Hardy rolled his eyes. “Here we go.”

“Here we go is right. You ever think about why there’s so much more violence in the barrios, huh? Or the projects?”

“No, Mose, that’s never crossed my mind. I never think about anything like that ’cause I’m a rich, white guy.”

“Hey, you said it.”

“Hey, yourself!” Hardy pointed a finger in McGuire’s face. “It turns out you’re arguing my point exactly. You know why there’s so much violence in the hoods? Because the people there have lost their faith in the law. And you know why that is? Because it doesn’t protect them. They feel like they’ve got to do it themselves.”

“Right. Exactly
my
fucking point.”

“But what
I’m
saying is take a look at what you get once you decide that’s your position. You’re taking your protection into your own hands, outside the law.”

“At least you’re alive.”

“Actually, no. Probably not. You’ve got a much better chance at getting to be dead in fact. Why? ’Cause Pablo threatens to kill you if you mess with his dope business. You don’t want dope around your kids, but you can’t go to the law, so you decide you’ve got to kill Pablo. Then Pablo’s brother Jose, who also doesn’t think the law is going to punish you, comes and shoots
your
ass. So then your brother, or father, or mother . . . Anyway, you see where this is going.”

“Except look at you right now. Your family’s driven out of your house.
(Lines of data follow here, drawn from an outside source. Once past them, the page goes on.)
(** The escrow is a map from tokens to buffers: over any sequence of
    fewer than 2^32 deposits and claims, with arbitrary 64-bit tokens, every
    deposit answers a token that stands for nothing else, every claim of a
    token in escrow hands out exactly the buffer deposited under it and
    retires the token, and the only failure is the claim of a token that is
    not in escrow (never issued, or claimed before). *)
Theorem escrow_is_token_map (os : list escrow_op) :
  Forall escrow_op_ok os → (Z.of_nat (length os) < 2 ^ 32)%Z →
  match escrow_run os BufferEscrow_new with
  | Ret (l, e') => ∃ m', held ∅ os l = Some m' ∧ ∀ t, escrow_lookup e' t = m' !! t
  | Panic => ∃ pre post l m' e', os = pre ++ post ∧ escrow_run pre BufferEscrow_new = Ret (l, e') ∧
      held ∅ pre l = Some m' ∧ bad_claim_next m' post
  end.
Proof.
  intros Hos Hl. apply escrow_run_ok; [apply escrow_ok_new| |done|done].
  intros t. rewrite lookup_empty. unfold escrow_lookup. by case_decide.
Qed.

Lemma escrow_is_token_map_witness :
  let os := [EDeposit (from_storage [1]%Z 1); EDeposit (from_storage [2]%Z 2); EClaim 0;
             EDeposit (from_storage [3]%Z 3); EClaim 0] in
  match escrow_run os BufferEscrow_new with
  | Ret (l, e') => ∃ m', held ∅ os l = Some m' ∧ ∀ t, escrow_lookup e' t = m' !! t
  | Panic => ∃ pre post l m' e', os = pre ++ post ∧ escrow_run pre BufferEscrow_new = Ret (l, e') ∧
      held ∅ pre l = Some m' ∧ bad_claim_next m' post
  end.
Proof.
  intros os. apply (escrow_is_token_map os); [fp_decide|reflexivity].
Defined.
(* ===== verification/ComQueue.v ===== *)
(** The downlink queue [Svc::ComQueue],
    [crates/fprime-svc/src/com_queue.rs]: prioritized queues with one
    outstanding send.

    Com queues hold fixed-size records of packet bytes, buffer queues hold
    escrow tokens.  [dataReturnIn] runs on the returning caller's thread and
    touches only the ownership flag and the recycled storage, so a return
    during the send commutes with the rest of the handler and is a step of
    its own here.  The adapters that queue the asynchronous calls are not
    modelled here. *)

From S2P Require Import Prelude Serial SerialFacts Codec Fpp Packets Buffer CircularBuffer MsgQueue Escrow Comp.

(** * Data *)

Definition COM_PORT_COUNT : nat := 2.
Definition BUFFER_PORT_COUNT : nat := 1.
Definition TOTAL_PORT_COUNT : nat := COM_PORT_COUNT + BUFFER_PORT_COUNT.
Definition COM_RECORD_SIZE : nat := 2 + FW_COM_BUFFER_MAX_SIZE.
Definition BUFFER_RECORD_SIZE : nat := 8.
Definition OPCODE_FLUSH_QUEUE : Z := 0.
Definition OPCODE_FLUSH_ALL_QUEUES : Z := 1.
Definition OPCODE_SET_QUEUE_PRIORITY : Z := 2.

Inductive QueueType : Set := TypeComQueue | TypeBufferQueue.
Definition QueueType_try_from (v : Z) : option QueueType :=
  if (v =? 0)%Z then Some TypeComQueue else if (v =? 1)%Z then Some TypeBufferQueue else None.

Inductive SendState : Set := SendReady | SendWaiting.
#[export] Instance SendState_eq_dec : EqDecision SendState.
Proof. solve_decision. Defined.

Record QueueConfigurationEntry : Set := MkConfig {
  cfg_depth : nat;
  cfg_priority : Z;
  cfg_mode : QueueMode;
  cfg_overflow_mode : QueueOverflowMode;
}.

Record QueueMetadata : Set := MkMeta {
  meta_depth : nat;
  meta_priority : Z;
  meta_overflow_mode : QueueOverflowMode;
  meta_index : nat;
}.

(** [ComQueueState] with the escrow, the ownership flag ([true] is
    [BUFFER_STATE_OWNED]) and the recycled storage. *)
Record ComQueue : Set := MkCq {
  queues : list Queue;
  prioritized : list QueueMetadata;
  throttle : list bool;
  send_state : SendState;
  escrow : BufferEscrow;
  buffer_owned : bool;
  recycle : option (list Z);
}.

Definition ComQueue_new : ComQueue :=
  MkCq [] [] (replicate TOTAL_PORT_COUNT false) SendWaiting BufferEscrow_new true None.

Record CqPorts : Set := MkCqPorts {
  data_out : bool;
  buffer_return_out : list bool;
  cq_cmd_response_out : bool;
  cq_id_base : Z;
}.

Inductive CqOut : Set :=
| CqQueueOverflow (t : QueueType) (port : Z)
| CqQueuePriorityChanged (t : QueueType) (index new_priority : Z)
| CqDataOut (b : Buffer) (ctx : FrameContext)
| CqBufferReturnOut (port : nat) (b : Buffer)
| CqComQueueDepth (depths : list Z)
| CqBuffQueueDepth (depths : list Z)
| CqCmdResponse (op cmd_seq : Z) (response : CmdResponse).

(** * Operations *)

Definition set_queues (qs : list Queue) (s : ComQueue) : ComQueue :=
  MkCq qs (prioritized s) (throttle s) (send_state s) (escrow s) (buffer_owned s) (recycle s).
Definition set_prioritized (l : list QueueMetadata) (s : ComQueue) : ComQueue :=
  MkCq (queues s) l (throttle s) (send_state s) (escrow s) (buffer_owned s) (recycle s).
Definition set_throttles (t : list bool) (s : ComQueue) : ComQueue :=
  MkCq (queues s) (prioritized s) t (send_state s) (escrow s) (buffer_owned s) (recycle s).
Definition set_send_state (st : SendState) (s : ComQueue) : ComQueue :=
  MkCq (queues s) (prioritized s) (throttle s) st (escrow s) (buffer_owned s) (recycle s).
Definition set_escrow (e : BufferEscrow) (s : ComQueue) : ComQueue :=
  MkCq (queues s) (prioritized s) (throttle s) (send_state s) e (buffer_owned s) (recycle s).
Definition set_owned (o : bool) (s : ComQueue) : ComQueue :=
  MkCq (queues s) (prioritized s) (throttle s) (send_state s) (escrow s) o (recycle s).
Definition set_recycle (r : option (list Z)) (s : ComQueue) : ComQueue :=
  MkCq (queues s) (prioritized s) (throttle s) (send_state s) (escrow s) (buffer_owned s) r.

(** The priority walk of [configure]: priorities in order, entries in order
    within a priority. *)
Definition metas_of (p : nat) (entries : list QueueConfigurationEntry) : list QueueMetadata :=
  omap (λ ie : nat * QueueConfigurationEntry,
    let '(i, e) := ie in
    if (cfg_priority e =? Z.of_nat p)%Z
    then Some (MkMeta (cfg_depth e) (cfg_priority e) (cfg_overflow_mode e) i) else None) (imap pair entries).
Definition build_prioritized (entries : list QueueConfigurationEntry) : list QueueMetadata :=
  mjoin ((λ p, metas_of p entries) <$> seq 0 TOTAL_PORT_COUNT).

Fixpoint check_entries (entries : list QueueConfigurationEntry) : outcome unit :=
  match entries with
  | [] => Ret tt
  | e :: es =>
      _ ← fw_assert ((0 <=? cfg_priority e)%Z && (cfg_priority e <? Z.of_nat TOTAL_PORT_COUNT)%Z);
      _ ← fw_assert (bool_decide (0 < cfg_depth e));
      check_entries es
  end.

Fixpoint build_queues `{bp : BuildProfile} (i : nat) (entries : list QueueConfigurationEntry) : outcome (list Queue) :=
  match entries with
  | [] => Ret []
  | e :: es =>
      let msg_size := if bool_decide (i < COM_PORT_COUNT) then COM_RECORD_SIZE else BUFFER_RECORD_SIZE in
      q ← queue_new (cfg_depth e) msg_size (cfg_mode e) (cfg_overflow_mode e);
      qs ← build_queues (S i) es;
      Ret (q :: qs)
  end.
Where’s your law there? Who’s protecting you now?”

“Still, the law. Look, Mose, if Panos wasn’t worried about
somebody
doing something about it, he would have come for me long ago. He could have grabbed the kids, or shot them, when he took the picture.”

“Maybe you’re forgetting he did shoot some people.”

“Maybe I’m not. But if I believe that the whole purpose of law is to take violence out of the hands of individuals, like you and me, and Panos for that matter, how am I supposed to justify going after him myself? As soon as I do that, I am so fundamentally like him that there’s no moral distinction between us.”

“Oh, no shit. He hits you, you can’t hit him back? Are you giving me that?”

“I’m saying that if I go outside the law, then I can’t expect anything from it anymore. And I’m not willing to give that up. It’s pretty basic.”

“It’s pretty bullshit, you ask me.”

“Oh yeah? So what happens, then, after one of the shots you fire at Panos or Sephia misses them completely, but kills the poor old lady eating her Cheerios three houses down? Or the mom pushing her baby half a mile away? You don’t think that happens? You don’t think that’s the
main
thing that happens with every fucked-up drive-by shooting you ever heard of? Once these things start, there’s no controlling what happens next. People get killed who had nothing to do with it. And then, guess what? Those innocent people want to see the law punish
you.
And they’ve got every reason to expect that it will. Whether or not you
started
the whole thing. Once you’re in it, you’re the bad guy. Period.”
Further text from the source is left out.